Start Date: 10/02/2009
My Road to the ME I Know I Can Be!

I have never been good at keeping a journal or diary. As a young teen I alsways wanted to, because it seemed the thing to do, but could never get past the first couple of days. So, this will be my first real attempt at keeping a journal. I want to document my last, final time at this lifestyle that we call Low Carb. I want a place to come back to, to see how far I have come, and to find motivation when I hit those God forsaken stalls that I know will eventually rear their ugly heads. So, here I am............................

My name is Brandy. I am 32yrs old. The wife of Kevin, whom loves me for me, no matter my weight, no matter my mood, no matter what life throws our way. Meeting Kevin was the best thing that ever happened to me. A year before I met him I was miserable. I weighed 307lbs and had told myself that I would never find love, and decided that I was okay with that. I was not okay with my weight however, and decided to start LCing for the first time. In 9mths I lost 120lbs. I had never felt better in my life.
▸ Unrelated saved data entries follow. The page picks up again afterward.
(* ===== verification/Embedded.v ===== *)
(** * Embedded authenticated tree ([src/src/embedded_tree.rs])

    A path store whose pages carry the hashes of their two children; only the root
    hash is trusted.  Paths are verified from the root down and rehashed from the
    leaf up; the pages verified by a read are cached for the next write. *)

From S2P Require Import Prelude Params Store Hash.

Definition PAGE_DOMAIN : bytes := ascii_bytes "bpir-oram-embedded-page-v1".
Definition CHILD_HASH_BYTES : Z := 32.
Definition EMBEDDED_TREE_AUTH_BYTES_PER_PAGE : Z := CHILD_HASH_BYTES * 2.

(** Mirror of [struct EmbeddedPage]. *)
Record EmbeddedPage : Type := mkEmbedded { ep_logical : bytes; left_hash : bytes; right_hash : bytes }.

(** Mirror of [struct VerifiedBatchCache]. *)
Record VerifiedBatchCache : Type := mkBatchCache { vb_root_hash : bytes; vb_pages : gmap Z EmbeddedPage }.

(** Mirror of [struct EmbeddedTreePageStore]. *)
Record EmbeddedTreePageStore (S : Type) : Type := mkEmbeddedStore {
  et_inner : S;
  et_store_id : bytes;
  et_page_count : Z;
  et_logical_page_size : Z;
  et_physical_page_size : Z;
  et_root_hash : bytes;
  verified_batch_cache : option VerifiedBatchCache
}.
Arguments mkEmbeddedStore {S}. Arguments et_inner {S}. Arguments et_store_id {S}. Arguments et_page_count {S}.
Arguments et_logical_page_size {S}. Arguments et_physical_page_size {S}. Arguments et_root_hash {S}.
Arguments verified_batch_cache {S}.

(** [BTreeSet::insert] on the ascending list of the elements. *)
Fixpoint btree_insert (x : Z) (l : list Z) : list Z :=
  match l with
  | [] => [x]
  | y :: l' => if x <? y then x :: l else if x =? y then l else y :: btree_insert x l'
  end.
Definition btree_extend (l xs : list Z) : list Z := foldl (fun l x => btree_insert x l) l xs.

(** ** Pages *)

Section Pages.
Context `{Hash}.

(** [hash_embedded_page] and the bytes it hashes *)
Definition page_input (store_id : bytes) (page_idx : Z) (page : EmbeddedPage) : bytes :=
  PAGE_DOMAIN ++ store_id ++ to_le 8 page_idx ++ to_le 8 (lenZ (ep_logical page)) ++ ep_logical page ++
  left_hash page ++ right_hash page.

(** [EmbeddedPage::hash] *)
Definition page_hash (store_id : bytes) (page_idx : Z) (page : EmbeddedPage) : bytes :=
  sha256 (page_input store_id page_idx page).

(** [EmbeddedPage::decode] *)
Definition embedded_decode (input : bytes) (logical_page_size : Z) : outcome EmbeddedPage :=
  if negb (lenZ input =? logical_page_size + EMBEDDED_TREE_AUTH_BYTES_PER_PAGE)
  then Err (InvalidInput "embedded page len {} != expected {}")
  else
    let left_start := logical_page_size in
    let right_start := left_start + CHILD_HASH_BYTES in
    let? l := slice input left_start CHILD_HASH_BYTES in
    let? r := slice input right_start CHILD_HASH_BYTES in
    let? logical := slice input 0 logical_page_size in
    Ok (mkEmbedded logical l r).

(** [EmbeddedPage::encode] *)
Definition embedded_encode (page : EmbeddedPage) (out : bytes) (logical_page_size : Z) : outcome bytes :=
  if negb (lenZ out =? logical_page_size + EMBEDDED_TREE_AUTH_BYTES_PER_PAGE)
  then Err (InvalidInput "embedded output len {} != expected {}")
  else if negb (lenZ (ep_logical page) =? logical_page_size) then Err (InvalidInput "logical page len {} != expected {}")
  else
    let left_start := logical_page_size in
    let right_start := left_start + CHILD_HASH_BYTES in
    let? out := splice out 0 (ep_logical page) in
    let? out := splice out left_start (left_hash page) in
    splice out right_start (right_hash page).

(** [EmbeddedPage::child_hash] and [set_child_hash] *)
Definition page_child_hash (page : EmbeddedPage) (page_idx child_idx : Z) : outcome bytes :=
  if child_idx =? left_child page_idx then Ok (left_hash page)
  else if child_idx =? right_child page_idx then Ok (right_hash page)
  else Err (InvalidInput "page {} is not a child of page {}").
Definition set_child_hash (page : EmbeddedPage) (page_idx child_idx : Z) (hash : bytes) : outcome EmbeddedPage :=
  if child_idx =? left_child page_idx then Ok (mkEmbedded (ep_logical page) hash (right_hash page))
  else if child_idx =? right_child page_idx then Ok (mkEmbedded (ep_logical page) (left_hash page) hash)
  else Err (InvalidInput "page {} is not a child of page {}").

(** [child_hash] *)
Definition child_hash (hashes : list bytes) (child_idx : Z) : bytes := default (zeros 32) (hashes !! Z.to_nat child_idx).

(** [validate_path] *)
Fixpoint validate_path_loop (prev : option Z) (path : list Z) (page_count : Z) : outcome unit :=
  match path with
  | [] => Ok tt
  | page_idx :: rest =>
      if page_count <=? page_idx then Err (InvalidInput "path page {} out of range {}")
      else if match prev with
              | Some parent => negb (page_idx =? left_child parent) && negb (page_idx =? right_child parent)
              | None => false
              end
      then Err (InvalidInput "path page {} is not a child of previous page {}")
      else validate_path_loop (Some page_idx) rest page_count
  end.
Definition validate_path (path : list Z) (page_count : Z) : outcome unit :=
  match path with
  | [] => Err (InvalidInput "embedded tree path is empty")
  | first :: _ =>
      if negb (first =? 0) then Err (InvalidInput "embedded tree path must start at root")
      else validate_path_loop None path page_count
  end.

(** [pages.get(idx).expect(..)] *)
Definition get_page (pages : gmap Z EmbeddedPage) (idx : Z) : outcome EmbeddedPage :=
  match pages !! idx with Some page => Ok page | None => Panic end.

(** [verify_path_from_pages] *)
Fixpoint verify_path_from_pages (path : list Z) (pages : gmap Z EmbeddedPage) (store_id expected_hash : bytes) : outcome unit :=
  match path with
  | [] => Ok tt
  | page_idx :: rest =>
      let? page := get_page pages page_idx in
      let got := page_hash store_id page_idx page in
      if negb (hash_eq got expected_hash) then Err (InvalidInput "embedded tree authentication failed for page {}")
      else match rest with
           | next_idx :: _ =>
               let? expected_hash := page_child_hash page page_idx next_idx in
               verify_path_from_pages rest pages store_id expected_hash
           | [] => Ok tt
           end
  end.

(** [cache_covers_paths] *)
Definition cache_covers_paths (pages : gmap Z EmbeddedPage) (paths : list (list Z)) : bool :=
  forallb (fun idx => bool_decide (is_Some (pages !! idx))) (concat paths).

(** The first inner loop of [write_paths]: replace the logical bytes of one path. *)
Definition replace_logical (logical_page_size : Z) (acc : gmap Z EmbeddedPage * list Z) (il : Z * bytes)
    : outcome (gmap Z EmbeddedPage * list Z) :=
  let (pages, dirty) := acc in
  if negb (lenZ il.2 =? logical_page_size) then Err (InvalidInput "logical page len {} != expected {}")
  else
    let? page := get_page pages il.1 in
    let? logical := copy_from_slice (ep_logical page) il.2 in
    Ok (<[il.1 := mkEmbedded logical (left_hash page) (right_hash page)]> pages, btree_insert il.1 dirty).

(** The second: rehash the path from its last page up. *)
Fixpoint rehash_path (store_id : bytes) (path : list Z) (pages : gmap Z EmbeddedPage) (dirty : list Z)
    : outcome (gmap Z EmbeddedPage * list Z * option (Z * bytes)) :=
  match path with
  | [] => Ok (pages, dirty, None)
  | page_idx :: rest =>
      let? below := rehash_path store_id rest pages dirty in
      let '(pages, dirty, current_child) := below in
      let? page := get_page pages page_idx in
      let? page := match current_child with
                   | Some (child_idx, hash) => set_child_hash page page_idx child_idx hash
                   | None => Ok page
                   end in
      Ok (<[page_idx := page]> pages, btree_insert page_idx dirty, Some (page_idx, page_hash store_id page_idx page))
  end.

End Pages.

(** [validate_dimensions] *)
Definition validate_dimensions {S} `{PageStore S} (store : S) (page_count logical_page_size physical_page_size : Z) : outcome unit :=
  if (page_count =? 0) || (logical_page_size =? 0) then Err (InvalidInput "page_count and logical_page_size must be > 0")
  else if negb (ps_page_count store =? page_count) then Err (InvalidInput "store page_count {} != expected {}")
  else if negb (ps_page_size store =? physical_page_size)
  then Err (InvalidInput "store page_size {} != embedded physical page_size {}")
  else Ok tt.

(** ** The store *)

Section Ops.
Context {S : Type} `{PageStore S} `{Hash}.
Local Abbreviation ES := (EmbeddedTreePageStore S).

Definition set_et_inner (i : S) (s : ES) : ES :=
  mkEmbeddedStore i (et_store_id s) (et_page_count s) (et_logical_page_size s) (et_physical_page_size s) (et_root_hash s) (verified_batch_cache s).
Definition set_et_root (h : bytes) (s : ES) : ES :=
  mkEmbeddedStore (et_inner s) (et_store_id s) (et_page_count s) (et_logical_page_size s) (et_physical_page_size s) h (verified_batch_cache s).
Definition set_et_cache (c : option VerifiedBatchCache) (s : ES) : ES :=
  mkEmbeddedStore (et_inner s) (et_store_id s) (et_page_count s) (et_logical_page_size s) (et_physical_page_size s) (et_root_hash s) c.
Definition on_et_inner {A} (m : M S A) : M ES A := zoom et_inner set_et_inner m.

(** [physical_page_size_for] *)
Definition physical_page_size_for (logical_page_size : Z) : Z := logical_page_size + EMBEDDED_TREE_AUTH_BYTES_PER_PAGE.

(** The three loops of [build]. *)
Definition build_read (logical_page_size : Z) (acc : list EmbeddedPage * bytes) (page_idx : Z) : M S (list EmbeddedPage * bytes) :=
  let (pages, physical) := acc in
  let* physical := ps_read_page page_idx physical in
  let* page := lift (embedded_decode physical logical_page_size) in
  ret (pages ++ [page], physical).
Definition build_hash (store_id : bytes) (acc : list EmbeddedPage * list bytes) (page_idx : Z)
    : outcome (list EmbeddedPage * list bytes) :=
  let (pages, hashes) := acc in
  let? page := indexZ pages page_idx in
  let page := mkEmbedded (ep_logical page) (child_hash hashes (left_child page_idx)) (child_hash hashes (right_child page_idx)) in
  let? pages := updateZ pages page_idx page in
  let? hashes := updateZ hashes page_idx (page_hash store_id page_idx page) in
  Ok (pages, hashes).
Definition build_write (logical_page_size : Z) (physical : bytes) (ip : Z * EmbeddedPage) : M S bytes :=
  let* physical := lift (embedded_encode ip.2 physical logical_page_size) in
  let* _ := ps_write_page ip.1 physical in
  ret physical.

(** [EmbeddedTreePageStore::build] *)
Definition embedded_build (inner : S) (store_id : bytes) (logical_page_size : Z) : outcome ES :=
  let page_count := ps_page_count inner in
  let physical_page_size := physical_page_size_for logical_page_size in
  let? _ := validate_dimensions inner page_count logical_page_size physical_page_size in
  let m :=
    let* pb := foldM (build_read logical_page_size) ([], zeros physical_page_size) (seqZ 0 page_count) in
    let* ph := lift (ofold (build_hash store_id) (pb.1, replicate (Z.to_nat page_count) (zeros 32)) (reverse (seqZ 0 page_count))) in
    let* _ := foldM (build_write logical_page_size) pb.2 (enumerate ph.1) in
    lift (indexZ ph.2 0) in
  let (r, inner) := m inner in
  let? root_hash := r in
  Ok (mkEmbeddedStore inner store_id page_count logical_page_size physical_page_size root_hash None).

(** [from_state] and [state] *)
Definition embedded_from_state (inner : S) (state : EmbeddedTreeState) : outcome ES :=
  let physical_page_size := physical_page_size_for (ets_logical_page_size state) in
  let? _ := validate_dimensions inner (ets_page_count state) (ets_logical_page_size state) physical_page_size in
  Ok (mkEmbeddedStore inner (ets_store_id state) (ets_page_count state) (ets_logical_page_size state)
    physical_page_size (ets_root_hash state) None).
Definition embedded_state (s : ES) : EmbeddedTreeState :=
  mkEmbeddedTreeState (et_store_id s) (et_page_count s) (et_logical_page_size s) (et_root_hash s).

(** [read_verified_paths] *)
Definition read_verified_paths (paths : list (list Z)) : M ES (gmap Z EmbeddedPage) :=
  match paths with
  | [] => ret ∅
  | _ =>
      let* s := gets (fun s => s) in
      let* page_indices := lift (ofold (fun set path =>
        let? _ := validate_path path (et_page_count s) in Ok (btree_extend set path)) [] paths) in
      let* physical_pages := on_et_inner (ps_read_pages page_indices) in
      let* pages := lift (ofold (fun pages (ip : Z * bytes) =>
        let? page := embedded_decode ip.2 (et_logical_page_size s) in Ok (<[ip.1 := page]> pages))
        (∅ : gmap Z EmbeddedPage) (zip page_indices physical_pages)) in
      let* _ := lift (ofold (fun (_ : unit) path => verify_path_from_pages path pages (et_store_id s) (et_root_hash s)) tt paths) in
      ret pages
  end.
Men started to notice me. I even had them offering to buy me stuff at the gas station. I had never gotten so much attention in my entire life. Then I met Kevin. He asked me out to lunch, we were married 4mths later, and had our son Zachary in Feb. of the next year. Sounds picture perfect, right?? Well, the love was and is perfect. But I got comfortable. Too comfortable. So comfortable that I gained back every single ounce that I had worked so hard to lose.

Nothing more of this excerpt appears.